Elliptic functions, Floquet transform and Bergman spaces on doubly periodic domains

TL;DR

This paper investigates Bergman spaces and Toeplitz operators on doubly periodic domains, establishing a Floquet transform framework and spectral formulas that connect properties on unbounded domains to bounded periodic cells.

Contribution

It introduces a Floquet transform approach for Bergman spaces on doubly periodic domains and derives a spectral band formula for Toeplitz operators with doubly periodic symbols.

Findings

Established mapping properties of the Floquet transform on Bergman spaces.

Derived a formula linking Bergman kernels on unbounded domains to those on bounded cells.

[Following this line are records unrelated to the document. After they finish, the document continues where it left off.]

(** The callback of [setInterval(tick, 1000)]. *)
Definition interval (st : State) : M unit :=
  match activeJob st with
  | Some a => tick a
  | None => skip
  end.

(** The first render: the cells are initialised from the store and every
    effect runs.  Values that do not have the shape of the records are
    outside the typed state. *)
Definition mount (w : World) : option (State * World) :=
  match entries_of_json (initial_entries (localStorage w)),
        activeJob_of_json (initial_activeJob (localStorage w)) with
  | Some es, Some a =>
      let st := mkState es a 0 [] [] in
      let '(_, (w1, q)) := run_effects true true st (w, []) in
      Some (commit q st, w1)
  | _, _ => None
  end.

(** The persistence effects alone, on a store. *)
Definition persist (st : State) (w : World) : World :=
  fst (snd ((_ ← persist_entries st; persist_activeJob st) (w, []))).

(** The events the component reacts to. *)
Inductive Event :=
| Start
| Stop
| Delete (i : jsstring)
| ClearAll
| TypeJob (s : jsstring)
| TypeNotes (s : jsstring)
| Interval.

Definition handler (ev : Event) : State -> M unit :=
  match ev with
  | Start => App.handleStart
  | Stop => App.handleStop
  | Delete i => App.handleDelete i
  | ClearAll => App.handleClearAll
  | TypeJob s => App.changeJobInput s
  | TypeNotes s => App.changeNotesInput s
  | Interval => interval
  end.

Definition step (ev : Event) (sw : State * World) : State * World :=
  dispatch (handler ev) sw.

End React.

(* ===================================================================== *)
(** ** Derived data *)
(* ===================================================================== *)

(** What [map[key]] can yield when [map] starts as [{}] and only the sums
    below are stored in it: a number, a string, a built-in function or the
    object [Object.prototype]. *)
Inductive value :=
| VNum (z : Z)
| VStr (s : jsstring)
| VFunction (name : jsstring)
| VObjectPrototype.

(** The properties an object literal inherits from [Object.prototype]
    (ECMA-262, with its annex B): [__proto__] is an accessor whose getter
    returns the prototype; [constructor] is the function [Object]; the
    others are functions of their own name. *)
Definition Object_prototype_methods : list jsstring :=
  Eval cbv in
    List.map lit ["hasOwnProperty"; "isPrototypeOf"; "propertyIsEnumerable";
                  "toLocaleString"; "toString"; "valueOf";
                  "__defineGetter__"; "__defineSetter__";
                  "__lookupGetter__"; "__lookupSetter__"]%string.

Definition Object_prototype_get (k : jsstring) : option value :=
  if decide (k = lit "__proto__") then Some VObjectPrototype
  else if decide (k = lit "constructor") then Some (VFunction (lit "Object"))
  else if decide (k ∈ Object_prototype_methods) then Some (VFunction k)
  else None.

(** The platform: the fields of an instant in local time ([None] stands
    for the [NaN] of an invalid date), the collation of strings, and the
    source text the engine shows for a built-in function. *)
Class Platform := {
  getFullYear : Z -> option Z;
  getMonth : Z -> option Z;
  getDate : Z -> option Z;
  localeCompare : jsstring -> jsstring -> Z;
  nativeSource : jsstring -> jsstring
}.

Section Aggregator.

Context {platform : Platform}.

(** [a === b] on numbers: [NaN] equals nothing. *)
Definition strict_equal (a b : option Z) : bool :=
  match a, b with
  | Some x, Some y => x =? y
  | _, _ => false
  end.

(** [isToday(ts)], [now] being the instant [new Date()] returns; the
    calls of one render are taken to read the same day. *)
Definition isToday (now ts : Z) : bool :=
  strict_equal (getFullYear ts) (getFullYear now)
  && strict_equal (getMonth ts) (getMonth now)
  && strict_equal (getDate ts) (getDate now).

Definition todayEntries (now : Z) (es : list Entry) : list Entry :=
  List.filter (fun e => isToday now (startTimestamp e)) es.

(** [todayEntries.reduce((sum, e) => sum + e.durationSeconds, 0)] *)
Definition dailyTotal (now : Z) (es : list Entry) : Z :=
  fold_left (fun sum e => sum + durationSeconds e) (todayEntries now es) 0.

(** [map[key]]: the own property, else the inherited one. *)
Definition get (map : list (jsstring * value)) (k : jsstring) : option value :=
  match own_get k map with
  | Some v => Some v
  | None => Object_prototype_get k
  end.

Definition truthy (v : value) : bool :=
  match v with
  | VNum z => negb (z =? 0)
  | VStr s => truthy_string s
  | VFunction _ | VObjectPrototype => true
  end.

(** [x || 0], [None] being [undefined] *)
Definition or_zero (x : option value) : value :=
  match x with
  | Some v => if truthy v then v else VNum 0
  | None => VNum 0
  end.

(** [a + d] for a number [d]: a sum of numbers, or else the
    concatenation of the strings both operands convert to. *)
Definition add (a : value) (d : Z) : value :=
  match a with
  | VNum z => VNum (z + d)
  | VStr s => VStr (s ++ number_units d)
  | VFunction f => VStr (nativeSource f ++ number_units d)
  | VObjectPrototype => VStr (lit "[object Object]" ++ number_units d)
  end.

(** [map[key] = v] for a primitive [v]: an own property is overwritten;
    the inherited setter of [__proto__] ignores a primitive; any other
    key becomes a new own property. *)
Definition assign (map : list (jsstring * value)) (k : jsstring) (v : value)
  : list (jsstring * value) :=
  match own_get k map with
  | Some _ => own_replace k v map
  | None => if decide (k = lit "__proto__") then map else own_set k v map
  end.

(** The body of the [forEach] of [jobTotals]. *)
Definition accumulate (map : list (jsstring * value)) (e : Entry)
  : list (jsstring * value) :=
  assign map (jobNumber e)
         (add (or_zero (get map (jobNumber e))) (durationSeconds e)).

(** [Array.prototype.sort] is stable; by insertion. *)
Fixpoint insert_sorted {A} (cmp : A -> A -> Z) (x : A) (l : list A) : list A :=
  match l with
  | [] => [x]
  | y :: l' => if cmp x y <=? 0 then x :: l else y :: insert_sorted cmp x l'
  end.

Definition sort {A} (cmp : A -> A -> Z) (l : list A) : list A :=
  fold_right (insert_sorted cmp) [] l.

(** [Object.entries(map).sort(([a], [b]) => a.localeCompare(b))] *)
Definition jobTotals (now : Z) (es : list Entry) : list (jsstring * value) :=
  sort (fun a b => localeCompare (fst a) (fst b))
       (fold_left accumulate (todayEntries now es) []).

End Aggregator.

(* ===================================================================== *)
(** ** Sample platforms and states, for the examples *)
(* ===================================================================== *)

Module Sample.

(** Days since the epoch to year, month (1-12) and day, in the proleptic
    Gregorian calendar. *)
Definition civil_from_days (days : Z) : Z * Z * Z :=
  let z := days + 719468 in
  let era := z / 146097 in
  let doe := z - era * 146097 in
  let yoe := (doe - doe / 1460 + doe / 36524 - doe / 146096) / 365 in
  let doy := doe - (365 * yoe + yoe / 4 - yoe / 100) in
  let mp := (5 * doy + 2) / 153 in
  let d := doy - (153 * mp + 2) / 5 + 1 in
  let m := if mp <? 10 then mp + 3 else mp - 9 in
  (if m <=? 2 then yoe + era * 400 + 1 else yoe + era * 400, m, d).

Proved a spectral band formula for Toeplitz operators with doubly periodic symbols.

Abstract

We study Bergman spaces A^2(D), their kernels and Toeplitz operators on unbounded, doubly periodic domains D in the complex plane. We establish the mapping properties of the Floquet transform operator defined in A^2(D) and derive a general formula connecting the Bergman kernel and projection of the domain D to a kernel and projection on the bounded periodic cell B. As an application, we prove, for Toeplitz operators T_a with doubly periodic symbols, a spectral band formula, which describes the spectrum and essential spectrum of T_a in terms of the spectra of a family of Toeplitz-type operators on the cell B. Technical challenges arise from the fact that double quasiperiodic boundary conditions have to be taken into account in the definitions of the spaces and operators on the periodic cell B. This requires novel operator theoretic tools, which are based on modifications of certain elliptic functions, e.g. the Weierstrass p-function.